Dataset entries
(** * goftp: the LIST parser and the control-reply reader

    A shallow embedding of [parse.go] and of the reply-handling part of
    [ftp.go], together with the properties of the specification that are
    settled against it.

    Conventions of the embedding:
    - a Go [string] is a Rocq [string] (a sequence of bytes); a Go [byte]
      is an [ascii];
    - a Go [int], [int64] or [uint64] is a [Z]; wrap-around is written out
      where a value can leave its range;
    - an indexing or slicing expression can panic: such code lives in the
      [result] monad, [Panic] being the Go run-time panic;
    - a pointer result that can be [nil] is an [option];
    - the package globals [now] and [currentYear] are parameters. *)

From Stdlib Require Import ZArith String Ascii List Bool Lia.
Import ListNotations.

Local Open Scope string_scope.
Local Open Scope Z_scope.

(** ** Run-time panics *)

Inductive panic : Type :=
| IndexOutOfRange
| SliceOutOfRange.

Inductive result (A : Type) : Type :=
| Ret (a : A)
| Panic (p : panic).

Arguments Ret {A} a.
Arguments Panic {A} p.

Definition bind {A B : Type} (m : result A) (k : A -> result B) : result B :=
  match m with
  | Ret a => k a
  | Panic p => Panic p
  end.

Notation "x <- m ;; k" := (bind m (fun x => k))
  (at level 61, m at next level, right associativity).

(** ** Go strings *)

Definition len (s : string) : Z := Z.of_nat (String.length s).

Definition byte_val (c : ascii) : Z := Z.of_N (N_of_ascii c).

Definition byte_eqb (a b : ascii) : bool := Ascii.eqb a b.

(** [s[i]] *)
Definition at_ (s : string) (i : Z) : result ascii :=
  if (0 <=? i) && (i <? len s) then
    match String.get (Z.to_nat i) s with
    | Some c => Ret c
    | None => Panic IndexOutOfRange
    end
  else Panic IndexOutOfRange.

(** [s[lo:hi]] *)
Definition slice (s : string) (lo hi : Z) : result string :=
  if (0 <=? lo) && (lo <=? hi) && (hi <=? len s) then
    Ret (substring (Z.to_nat lo) (Z.to_nat (hi - lo)) s)
  else Panic SliceOutOfRange.

(** [s[lo:]] *)
Definition sliceFrom (s : string) (lo : Z) : result string :=
  slice s lo (len s).

(** [s[:hi]] *)
Definition sliceTo (s : string) (hi : Z) : result string :=
  slice s 0 hi.

Definition tab : ascii := ascii_of_nat 9.
Definition lf : ascii := ascii_of_nat 10.
Definition cr : ascii := ascii_of_nat 13.

Fixpoint str_mem (c : ascii) (set : string) : bool :=
  match set with
  | EmptyString => false
  | String d set' => byte_eqb c d || str_mem c set'
  end.

Definition str_rev (s : string) : string :=
  string_of_list_ascii (rev (list_ascii_of_string s)).

(** [strings.TrimLeft], [strings.TrimRight] and [strings.Trim] for a
    cutset of ASCII bytes, the only use in the package. *)
Fixpoint TrimLeft (s cutset : string) : string :=
  match s with
  | EmptyString => EmptyString
  | String c s' => if str_mem c cutset then TrimLeft s' cutset else s
  end.

Definition TrimRight (s cutset : string) : string :=
  str_rev (TrimLeft (str_rev s) cutset).

Definition Trim (s cutset : string) : string :=
  TrimRight (TrimLeft s cutset) cutset.

(** The cutset ["\t\n\r "] of the parsers. *)
Definition blanks : string :=
  String tab (String lf (String cr (String " " EmptyString))).

(** [strings.Index]: the position of the first occurrence of [sep], or -1. *)
Fixpoint index_from (s sep : string) (k : Z) : Z :=
  if String.prefix sep s then k
  else match s with
       | EmptyString => -1
       | String _ s' => index_from s' sep (k + 1)
       end.

Definition Index (s sep : string) : Z := index_from s sep 0.

Definition HasPrefix (s p : string) : bool := String.prefix p s.

(** [strings.Split] for a one-byte separator. *)
Fixpoint split_byte (s : string) (sep : ascii) (cur : string) : list string :=
  match s with
  | EmptyString => [str_rev cur]
  | String c s' =>
      if byte_eqb c sep then str_rev cur :: split_byte s' sep EmptyString
      else split_byte s' sep (String c cur)
  end.

Definition Split (s : string) (sep : ascii) : list string :=
  split_byte s sep EmptyString.

(** [strings.ToLower] on the ASCII letters. *)
Definition lower_byte (c : ascii) : ascii :=
  let n := byte_val c in
  if (65 <=? n) && (n <=? 90) then ascii_of_N (Z.to_N (n + 32)) else c.

Fixpoint ToLower (s : string) : string :=
  match s with
  | EmptyString => EmptyString
  | String c s' => String (lower_byte c) (ToLower s')
  end.

(** [strings.TrimSpace]: the white space of Unicode, in UTF-8.  The ASCII
    ones are single bytes; the others are the encodings of U+0085, U+00A0,
    U+1680, U+2000..U+200A, U+2028, U+2029, U+202F, U+205F and U+3000. *)
Definition bytes (l : list nat) : string :=
  string_of_list_ascii (map ascii_of_nat l).

Definition unicode_spaces : list string :=
  map bytes
    ([[9]; [10]; [11]; [12]; [13]; [32]; [194; 133]; [194; 160];
      [225; 154; 128]]
     ++ map (fun k => [226; 128; k]) (seq 128 11)
     ++ [[226; 128; 168]; [226; 128; 169]; [226; 128; 175];
         [226; 129; 159]; [227; 128; 128]])%nat%list.

Fixpoint strip_prefix (p s : string) : option string :=
  match p, s with
  | EmptyString, _ => Some s
  | String a p', String b s' => if byte_eqb a b then strip_prefix p' s' else None
  | String _ _, EmptyString => None
  end.

Fixpoint strip_any (ps : list string) (s : string) : option string :=
  match ps with
  | [] => None
  | p :: ps' =>
      match strip_prefix p s with
      | Some s' => Some s'
      | None => strip_any ps' s
      end
  end.

Fixpoint trim_space_left (fuel : nat) (spaces : list string) (s : string) : string :=
  match fuel with
  | O => s
  | S fuel' =>
      match strip_any spaces s with
      | Some s' => trim_space_left fuel' spaces s'
      | None => s
      end
  end.

Definition TrimSpace (s : string) : string :=
  let l := trim_space_left (String.length s) unicode_spaces s in
  let r := str_rev l in
  str_rev (trim_space_left (String.length r) (map str_rev unicode_spaces) r).

(** ** strconv *)

Inductive numError : Type :=
| ErrSyntax
| ErrRange.

Definition is_digit (c : ascii) : bool :=
  (48 <=? byte_val c) && (byte_val c <=? 57).

Definition maxUint64 : Z := 2 ^ 64 - 1.

(** The digit loop of [strconv.ParseUint] in base 10: [n] is the value so
    far, [maxVal] the largest value of the requested bit size. *)
Fixpoint parseUint_digits (s : string) (n maxVal : Z) : Z * option numError :=
  match s with
  | EmptyString => (n, None)
  | String c s' =>
      if is_digit c then
        let d := byte_val c - 48 in
        if n >=? maxUint64 / 10 + 1 then (maxVal, Some ErrRange)
        else
          let n10 := n * 10 in
          let n1 := (n10 + d) mod 2 ^ 64 in
          if (n1 <? n10) || (n1 >? maxVal) then (maxVal, Some ErrRange)
          else parseUint_digits s' n1 maxVal
      else (0, Some ErrSyntax)
  end.

(** [strconv.ParseUint(s, 10, bitSize)] *)
Definition ParseUint (s : string) (bitSize : Z) : Z * option numError :=
  match s with
  | EmptyString => (0, Some ErrSyntax)
  | _ => parseUint_digits s 0 (2 ^ bitSize - 1)
  end.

Exercise instructions:
The entries above hold the needed span. Transcribe exactly the lines from the one with "(** [s[lo:hi]] *)" to the one with "slice s 0 hi.", both included.

Exercise answer:
(** [s[lo:hi]] *)
Definition slice (s : string) (lo hi : Z) : result string :=
  if (0 <=? lo) && (lo <=? hi) && (hi <=? len s) then
    Ret (substring (Z.to_nat lo) (Z.to_nat (hi - lo)) s)
  else Panic SliceOutOfRange.

(** [s[lo:]] *)
Definition sliceFrom (s : string) (lo : Z) : result string :=
  slice s lo (len s).

(** [s[:hi]] *)
Definition sliceTo (s : string) (hi : Z) : result string :=
  slice s 0 hi.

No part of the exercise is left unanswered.